仕方なく僅かに残っている紙で拭こうと思い、左にあるトイレットペーパーを見たら…

「―――ッ!?」

全身の毛が一瞬で逆立ちました。

なんと、棚の上にあったはずの新しいトイレットペーパーがそこにキッチリとはまってたんです!

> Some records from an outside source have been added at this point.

(* ===== verification/DeflateBlock.v ===== *)
(** * DEFLATE: a block and its words

    The words of a block describe bytes; what the encoder writes for them, the
    decoder reads back, for any pair of tables that agree on the symbols. *)

From S2P Require Import Prelude Deflate DeflateEncode DeflateBits.

(** ** What the words stand for *)

Fixpoint copy (n : nat) (distance : nat) (o : list Z) : list Z :=
  match n with O => o | S n => copy n distance (o ++ [o !!! (length o - distance)%nat]) end.

Definition valid_match (length distance position : Z) : bool :=
  (3 <=? length) && (length <=? 258) && (1 <=? distance) && (distance <=? 32768) && (distance <=? position).

(** The output behind [o] after the words. *)
Fixpoint expand (words : list Z) (o : list Z) : option (list Z) :=
  match words with
  | [] => Some o
  | w :: words =>
    if w =? 0xFFFF then
      match words with
      | len :: distance :: words =>
        if valid_match len distance (Z.of_nat (length o)) then expand words (copy (Z.to_nat len) (Z.to_nat distance) o) else None
      | _ => None
      end
    else if (0 <=? w) && (w <? 256) then expand words (o ++ [w]) else None
  end.

(** The symbols in use. *)
Fixpoint words_use (S D : Z -> Prop) (words : list Z) : Prop :=
  match words with
  | [] => True
  | w :: words =>
    if w =? 0xFFFF then
      match words with
      | len :: distance :: words => S (257 + huffman_find_length_index len) /\ D (huffman_find_distance_index distance) /\ words_use S D words
      | _ => False
      end
    else S w /\ words_use S D words
  end.

(** ** Tables that agree *)

(** What one end writes for [s] is not empty, and the other end reads [s] back. *)
Class Codec (enc : huffman_encode_table_t) (dec : huffman_decode_table_t) (max : Z) (P : Z -> Prop) : Prop := {
  codec_bits s : P s -> exists len code, lengths enc !! Z.to_nat s = Some len /\ codes enc !! Z.to_nat s = Some code /\ 0 < len /\
    forall rest o (Q : Z -> list bool -> list Z -> Prop), Q s rest o -> decodes (huffman_decode dec max) (bits_of (Z.to_nat len) code ++ rest) o Q;
}.

Lemma put_symbol_ok enc dec max P `{!Codec enc dec max P} b s : writer_ok b -> P s ->
  exists b' e, put_symbol enc b s = Some b' /\ writer_ok b' /\ written b' = written b ++ e /\ (0 < length e)%nat /\
    forall rest o (Q : Z -> list bool -> list Z -> Prop), Q s rest o -> decodes (huffman_decode dec max) (e ++ rest) o Q.
Proof.
  intros Hb Hs. destruct (codec_bits s Hs) as (len & code & E1 & E2 & Hl & Hdec). destruct (put_ok b len code Hb) as [H1 H2].
  exists (bit_buffer_put b len code), (bits_of (Z.to_nat len) code). unfold put_symbol. rewrite E1, E2. split; [done|]. split; [done|]. split; [done|].
  split; [rewrite length_bits_of; lia|done].
Qed.

(** ** Lengths and distances *)

(** The entry found is the last one that is not greater. *)
Lemma find_index_spec base x i : let r := find_index base x i in i <= r <= i + Z.of_nat (length base) /\
  (forall b, i < r -> base !! Z.to_nat (r - i - 1) = Some b -> b <= x) /\ (forall b, base !! Z.to_nat (r - i) = Some b -> x < b).
Proof.
  revert i. induction base as [|b base IH]; intros i; cbn [find_index length]; [split; [lia|]; split; intros; [lia|done]|].
  destruct (Z.leb_spec b x) as [Hb|Hb]; [|split; [lia|]; split; [intros; lia|]; rewrite Z.sub_diag; by intros ? [= <-]].
  destruct (IH (i + 1)) as (H1 & H2 & H3). set (r := find_index base x (i + 1)) in *. split; [lia|]. split.
  - intros b' _. destruct (decide (r = i + 1)) as [->|]; [replace (i + 1 - i - 1) with 0 by lia; by intros [= <-]|]. intros Hl. apply H2; [lia|].
    replace (Z.to_nat (r - i - 1)) with (S (Z.to_nat (r - (i + 1) - 1))) in Hl by lia. done.
  - intros b' Hl. apply H3. replace (Z.to_nat (r - i)) with (S (Z.to_nat (r - (i + 1)))) in Hl by lia. done.
Qed.

(** The ranges of the entries meet. *)
Definition steps_ok (base extra : list Z) : bool :=
  forallb (fun k => match base !! k, base !! S k, extra !! k with Some b, Some b', Some e => (0 <=? b) && (0 <=? e) && (b' <=? b + 2 ^ e) | _, _, _ => true end) (seq 0 (length base)).

Lemma extra_bits_value e x b : 0 <= e -> 0 <= b <= x -> x < 65536 -> x - b < 2 ^ e -> num (bits_of (Z.to_nat e) (u16 (x - b))) + b = x.
Proof.
  intros He Hb Hx Hlt. rewrite num_bits_of, Z2Nat.id by done. unfold u16. change (2 ^ 16) with 65536. rewrite (Z.mod_small (x - b) 65536), Z.mod_small by lia. lia.
Qed.

(** An [x] between the first and the last entry. *)
Lemma index_bits base extra first top x : steps_ok base extra = true -> length extra = length base -> base !! 0%nat = Some first -> last base = Some top -> first <= x < top -> x < 65536 ->
  let i := find_index base x 0 - 1 in exists b e, 0 <= i <= Z.of_nat (length base) - 2 /\ base !! Z.to_nat i = Some b /\ extra !! Z.to_nat i = Some e /\
    0 <= e /\ num (bits_of (Z.to_nat e) (u16 (x - b))) + b = x.
Proof.
  intros Hsteps Hlen Hfirst Htop Hx H16. destruct (find_index_spec base x 0) as (H1 & H2 & H3). set (r := find_index base x 0) in *. cbn zeta. rewrite last_lookup in Htop.
  assert (0 < r) as Hr by (destruct (decide (r = 0)) as [E|]; [|lia]; rewrite E in H3; specialize (H3 _ Hfirst); lia).
  assert (r < Z.of_nat (length base)) as Hr2.
  { destruct (decide (r = Z.of_nat (length base))) as [E|]; [|lia]. rewrite E in H2, Hr. specialize (H2 top Hr). replace (Z.to_nat (Z.of_nat (length base) - 0 - 1)) with (pred (length base)) in H2 by lia. specialize (H2 Htop). lia. }
  destruct (lookup_lt_is_Some_2 base (Z.to_nat (r - 1))) as [b Hb]; [lia|]. destruct (lookup_lt_is_Some_2 base (Z.to_nat r)) as [b' Hb']; [lia|]. destruct (lookup_lt_is_Some_2 extra (Z.to_nat (r - 1))) as [e He]; [lia|].
  unfold steps_ok in Hsteps. rewrite forallb_forall in Hsteps. specialize (Hsteps (Z.to_nat (r - 1)) ltac:(apply in_seq; lia)). rewrite Hb, He in Hsteps. replace (S (Z.to_nat (r - 1))) with (Z.to_nat r) in Hsteps by lia. rewrite Hb' in Hsteps.
  rewrite !andb_true_iff, !Z.leb_le in Hsteps. destruct Hsteps as [[Hb0 He0] Hst]. specialize (H2 b Hr). rewrite Z.sub_0_r in H2, H3. specialize (H2 Hb). specialize (H3 _ Hb').
  exists b, e. split; [lia|]. split; [done|]. split; [done|]. split; [done|]. apply extra_bits_value; lia.
Qed.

鳥肌が頭のてっぺんから下へプツプツプツプツッと立っていくのが分かりました。

や、やばい…

なんか、やばい気がする…

電気は点いたものの、恐怖で身体が動かない。

逆立つ毛、また、その開いた毛穴に一本一本針を差し込まれたような感覚。

これまで心霊体験など一度もしたことのなかった俺は、凄まじいパニック状態に陥りました。

何分くらいだろう…暫く経ってからようやく腕を動かせるようになったんで、右手を伸ばし恐る恐る紙を引っ張り、これまた恐る恐る尻を拭いて水を流しました。

ガーッ、ゴゴゴッ――!

普段の『ジャー、ジョポジョボ』といった音とははまるで違うトイレの水流音!

「ひえっ!」

俺はおもわず小さく鋭く叫んでからビクンッとその場で身体を跳ねあげました。

歯をカチカチ鳴らしながら急いでトイレから出ると、ふと誰かが視野の中に!

だ、誰かいる…!?

俺の視野に入った誰かは、こちらに顔を向けることなく事務所の入り口まで行き、スーッとドアを突き抜けていきました。

驚愕の光景に身体は硬直し、止まることない悪寒で歯はガチガチと鳴りっぱなし。

結局、窓から朝日が差し込むまで一歩もその場から動けませんでした。

もう仕事どころじゃなく急いで家に帰ったんですが、視野に入ってきた人物をよーく考えてみると、もしかしたら先月亡くなった上司かもしれません。

部下思いの素晴らしい上司でした。

休日なのに朝から仕事しにきた俺を労いにでも来たんでしょうか…。

※萎えさせるようで申し訳ありませんが、これは創作です。